A judge’s decision casts doubt on the Marine Corps’ plans to move Marines from Okinawa to Guam and to conduct more live-fire training in the Northern Mariana Islands.
Following years of local opposition and protests, U.S. District Judge Ramona Manglona denied the U.S. government’s request to dismiss a lawsuit challenging Navy plans to move 5,000 Marines from Okinawa to Guam and conduct live-fire training on the islands of Tinian and Pagan.
The suit, filed in July 2016 by Earthjustice on behalf of local opposition groups, argues that the Navy failed to consider all the impacts associated with the plan in a single Environmental Impact Statement. It asked the court to toss out the 2010 and 2015 records of decision green-lighting the buildup, which could hinder the military’s plans for Guam as well.
Earthjustice, based in Washington, D.C., is a nonprofit environmental law organization.
The judge dismissed a related claim that the Navy should have considered alternate stationing and training locations for Marines relocating from Japan.
But the lawsuit over whether the Navy violated the National Environmental Policy Act by failing to consider all of the impacts of the relocation and training in a single Environmental Impact Statement will continue.
Pacific Daily News reported on Manglona’s decision:
“Plaintiffs allege that defendants violated (the National Environmental Policy Act) and the (Administrative Procedure Act) by failing to consider the connected actions of relocation of Marines to Guam and the construction and operation of live-fire ranges on Tinian and Pagan in a single EIS, or, alternatively, by failing to consider the cumulative impacts of the relocation and construction of live-fire training ranges in a single EIS,” she wrote, in dismissing the government’s motion.
“We are thankful the judge reaffirmed that the military is not above the law,” said David Henkin, the Earthjustice attorney leading the case, in a news release. “Before deciding to move thousands of Marines to the Marianas, they should have considered the devastation to Tinian and Pågan from the live-fire training those Marines will need to perform their mission. The people of Tinian and Pågan will now have their day in court to challenge this existential threat to their homelands.”

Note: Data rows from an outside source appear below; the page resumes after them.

(* ===== verification/Node.v ===== *)
(** The node: internal/fsm/event_watcher.go (Raft observations to the background loops) and
    internal/node/node.go (bootstrap, the goroutines of Run, shutdown). The goroutines of Run are a
    step relation; the errgroup library is the class [ErrGroup]. *)

From S2P Require Import Prelude OrdTree KvTypes KeyIndex TreeIndex Storage Inmem Backend Mvcc MvccInv Api Engine Heap Lease LeaseInv Ot Loops Fsm Peer RaftSvc.
From Stdlib Require Import ZArith Lia.
From stdpp Require Import base gmap sets list strings relations.
Open Scope Z_scope.

(** ** event_watcher.go *)

(** raft.Observation, by its data. *)
Inductive Observation :=
  | ObsRaftState (s : RaftState)
  | ObsLeader (leaderID : string)
  | ObsOther.

Definition defaultFilterFn (ev : Observation) : bool :=
  match ev with ObsRaftState _ | ObsLeader _ => true | ObsOther => false end.

(** The observers are pointers to the loops of the node. *)
Inductive observer_ref := RefCheckpoint | RefExpiry | RefCompaction.

(** [ew_c] is the buffer of the channel; the last two fields are the counters it raises. *)
Record RaftEventWatcher := mkWatcher {
  ew_c : list Observation; ew_closed : bool; ew_myID : string;
  leadershipObservers : list observer_ref; ElectionsTotal : Z; LeaderChangesTotal : Z }.

Definition NewRaftEventWatcher (id : string) : RaftEventWatcher := mkWatcher [] false id [] 0 0.

(** ** The node's own state *)

(** [n_http], [n_raft]: the HTTP server and Raft have not been shut down. *)
Record Node := mkNode {
  n_Me : Peer; n_Bootstrap : bool; n_IsShutdown : bool; n_shutdownOnce : bool;
  n_watcher : RaftEventWatcher; n_checkpoint : CheckpointScheduler; n_expiry : ExpiryLoop;
  n_compaction : CompactionScheduler; n_observing : bool; n_http : bool; n_raft : bool }.

Definition set_watcher (w : RaftEventWatcher) (n : Node) : Node :=
  mkNode (n_Me n) (n_Bootstrap n) (n_IsShutdown n) (n_shutdownOnce n) w (n_checkpoint n) (n_expiry n)
    (n_compaction n) (n_observing n) (n_http n) (n_raft n).
Definition set_loops (ck : CheckpointScheduler) (ex : ExpiryLoop) (cs : CompactionScheduler) (n : Node) : Node :=
  mkNode (n_Me n) (n_Bootstrap n) (n_IsShutdown n) (n_shutdownOnce n) (n_watcher n) ck ex cs
    (n_observing n) (n_http n) (n_raft n).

A little more than 3,00 people live on Tinian. Pagan has been mostly uninhabited since 1981, when a volcano eruption forced a mass evacuation, but many residents would like to return, according to Earthjustice.
“The training proposed for Tinian and Pågan would be intense and destructive,” Eathjustice said in the news release. “War games would include artillery, mortars, rockets, amphibious assaults, attack helicopters and warplanes [and], on Pågan, ship-to-shore naval bombardment. The training would destroy native forests and coral reefs, kill native wildlife — including endangered species — and destroy prime farmland. “
Two-thirds of Tinian, the uninhabited island of Farallon de Medinilla and parts of Tanapag are now used for live-fire training and bombing. The military wants to expand live-fire training and take over the entire island of Pågan for a variety of Navy and Marine combat training.
About 2,500 Marines are expected to move to a proposed Marine Corps base in Guam in 2021, with the rest arriving by 2026.
The original plan was approved in 2010, but after residents complained about the size and rapidity of the buildup, the military scaled back its plans. In September 2015, the revised plan was approved in a second record of decision.